Preparation of ( S )-7-Benzamido-1,3-dibenzyl-1,4-benzodiazepine-2,5-dione (3p; R ¹ = R ² = Bn, R ³ = H, R 4 = 7-BzNH): To the resin 9 (R2 = Bn, 112 mg, theoretically 0.10 mmol) at r.t. was added 50% TFA-CH2Cl2 (2 mL). The mixture was stirred at r.t. for 12 h and the mixture was filtered and washed with CH2Cl2. The filtrate was evaporated in vacuo and the residue, dissolved in CH2Cl2, was passed through a SAX cartridge and washed with CH2Cl2. The filtrate was evaporated in vacuo and the residue was purified by a silica gel column chromatography (n-hexane-EtOAc, 1:1) to afford 3p (19 mg, 40%; 98% purity on the basis of LC-UV-MS spectrum).
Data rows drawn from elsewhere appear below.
Lemma sorted_bind cs :
  StronglySorted (fun c1 c2 => rank c1 <= rank c2) cs ->
  (forall c x, x ∈ f c -> key x = c) ->
  StronglySorted by_rank (cs ≫= f).
Proof.
  intros Hcs Hf. induction Hcs as [|c cs _ IH Hc]; [constructor|].
  rewrite bind_cons. apply StronglySorted_app_2; [| |done].
  - intros x y Hx (c' & Hy & Hc')%list_elem_of_bind. unfold by_rank.
    rewrite (Hf c x Hx), (Hf c' y Hy). rewrite Forall_forall in Hc. by apply Hc.
  - apply (sorted_same_key c), Forall_forall, Hf.
Qed.

End sorted_bind.

Lemma before_omap {A B} (f : A -> option B) (l : list A) u v x y :
  before l u v -> f u = Some x -> f v = Some y -> before (omap f l) x y.
Proof.
  intros (l1 & l2 & l3 & ->) Hu Hv.
  exists (omap f l1), (omap f l2), (omap f l3).
  rewrite omap_app. cbn. rewrite Hu, omap_app. cbn. by rewrite Hv.
Qed.

Lemma omap_bind {A B C} (g : B -> option C) (f : A -> list B) (l : list A) :
  omap g (l ≫= f) = l ≫= (fun x => omap g (f x)).
Proof.
  induction l as [|x l IH]; [done|]. by rewrite !bind_cons, omap_app, IH.
Qed.

(** ** Machine integers (LP64) *)

Definition INT_MIN : Z := -2147483648.
Definition INT_MAX : Z := 2147483647.
Definition UINT16_MAX : Z := 65535.
Definition SIZE_MAX : Z := 18446744073709551615.

Definition in_int (z : Z) : bool := (INT_MIN <=? z)%Z && (z <=? INT_MAX)%Z.

(** Conversion to [uint16_t] and to [size_t]: reduction modulo 2^16, 2^64. *)
Definition to_uint16 (z : Z) : Z := (z mod 65536)%Z.
Definition to_size_t (z : Z) : Z := (z mod (SIZE_MAX + 1))%Z.
(** Conversion of a wider integer to [int]: two's complement wrap-around. *)
Definition to_int (z : Z) : Z := ((z + 2147483648) mod 4294967296 - 2147483648)%Z.

Section machine_integers.
Open Scope Z_scope.

Lemma in_int_spec z : in_int z = true <-> INT_MIN <= z <= INT_MAX.
Proof. unfold in_int. rewrite andb_true_iff, !Z.leb_le. done. Qed.

Lemma to_uint16_range z : 0 <= to_uint16 z <= UINT16_MAX.
Proof. unfold to_uint16, UINT16_MAX. pose proof (Z.mod_pos_bound z 65536). lia. Qed.

Lemma to_uint16_small z : 0 <= z <= UINT16_MAX -> to_uint16 z = z.
Proof. unfold to_uint16, UINT16_MAX. intros. by apply Z.mod_small; lia. Qed.

Lemma to_size_t_range z : 0 <= to_size_t z <= SIZE_MAX.
Proof.
  unfold to_size_t, SIZE_MAX.
  pose proof (Z.mod_pos_bound z (18446744073709551615 + 1)). lia.
Qed.

Lemma to_size_t_small z : 0 <= z <= SIZE_MAX -> to_size_t z = z.
Proof. unfold to_size_t, SIZE_MAX. intros. by apply Z.mod_small; lia. Qed.

Lemma to_int_range z : in_int (to_int z) = true.
Proof.
  apply in_int_spec. unfold to_int, INT_MIN, INT_MAX.
  pose proof (Z.mod_pos_bound (z + 2147483648) 4294967296). lia.
Qed.

Lemma to_int_small z : in_int z = true -> to_int z = z.
Proof.
  rewrite in_int_spec. unfold to_int, INT_MIN, INT_MAX. intros.
  rewrite Z.mod_small; lia.
Qed.

(** An [int] stored in a [size_t] and read back as an [int] is unchanged,
    whatever its sign: the path of a namespace index through the table. *)
Lemma to_int_to_size_t z : in_int z = true -> to_int (to_size_t z) = z.
Proof.
  rewrite in_int_spec. unfold to_int, to_size_t, SIZE_MAX, INT_MIN, INT_MAX.
  intros. destruct (decide (0 <= z)).
  - rewrite (Z.mod_small z), Z.mod_small; lia.
  - replace (z mod (18446744073709551615 + 1)) with (z + 18446744073709551616)
      by (apply (Z.mod_unique _ _ (-1)); lia).
    replace (z + 18446744073709551616 + 2147483648)
      with (z + 2147483648 + 4294967296 * 4294967296) by lia.
    rewrite Z.mod_add, Z.mod_small; lia.
Qed.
Chiral HPLC analysis of the derivative 3p was performed using the same protocol as that for the derivative 3a and showed a major peak at t R = 70.42 min and a trace (<1%) at t R = 53.44 min. In the case of the corresponding racemic reference prepared from racemic N-Fmoc-phenylalanine by the same method, the HPLC spectrum showed two peaks at t R = 52.28 and 71.32 min under the same conditions: 1H NMR (500 MHz, CDCl3): d = 3.00 (dd, J = 8.1, 14.4 Hz, 1 H), 3.43 (dd, J = 6.5, 14.4 Hz, 1 H), 4.14 (m, 1 H), 5.02 (d, J = 15.5 Hz, 1 H), 5.17 (d, J = 15.5 Hz, 1 H), 6.31 (br, 1 H), 7.08 (d, J = 6.5 Hz, 2 H), 7.16-7.28 (m, 9 H), 7.43 (t, J = 7.9 Hz, 2 H), 7.53 (t, J = 7.4 Hz, 1 H), 7.78 (d, J = 2.6 Hz, 1 H), 7.86 (d, J = 8.5 Hz, 2 H), 8.32 (dd, J = 2.6, 8.9 Hz, 1 H), 8.84 (br s, 1 H). 13C NMR (125 MHz, CDCl3): d = 34.9, 52.1, 53.8, 121.3, 123.5, 124.8, 127.0, 127.2, 127.3, 127.6, 128.7, 128.8, 128.9, 129.3, 132.2, 134.5, 135.7, 135.9, 136.5, 136.7, 166.1, 168.1, 169.4 (shortage of one aromatic carbon peak maybe due to peak overlapping). ESI-MS: m/z = 476 [M + H]+.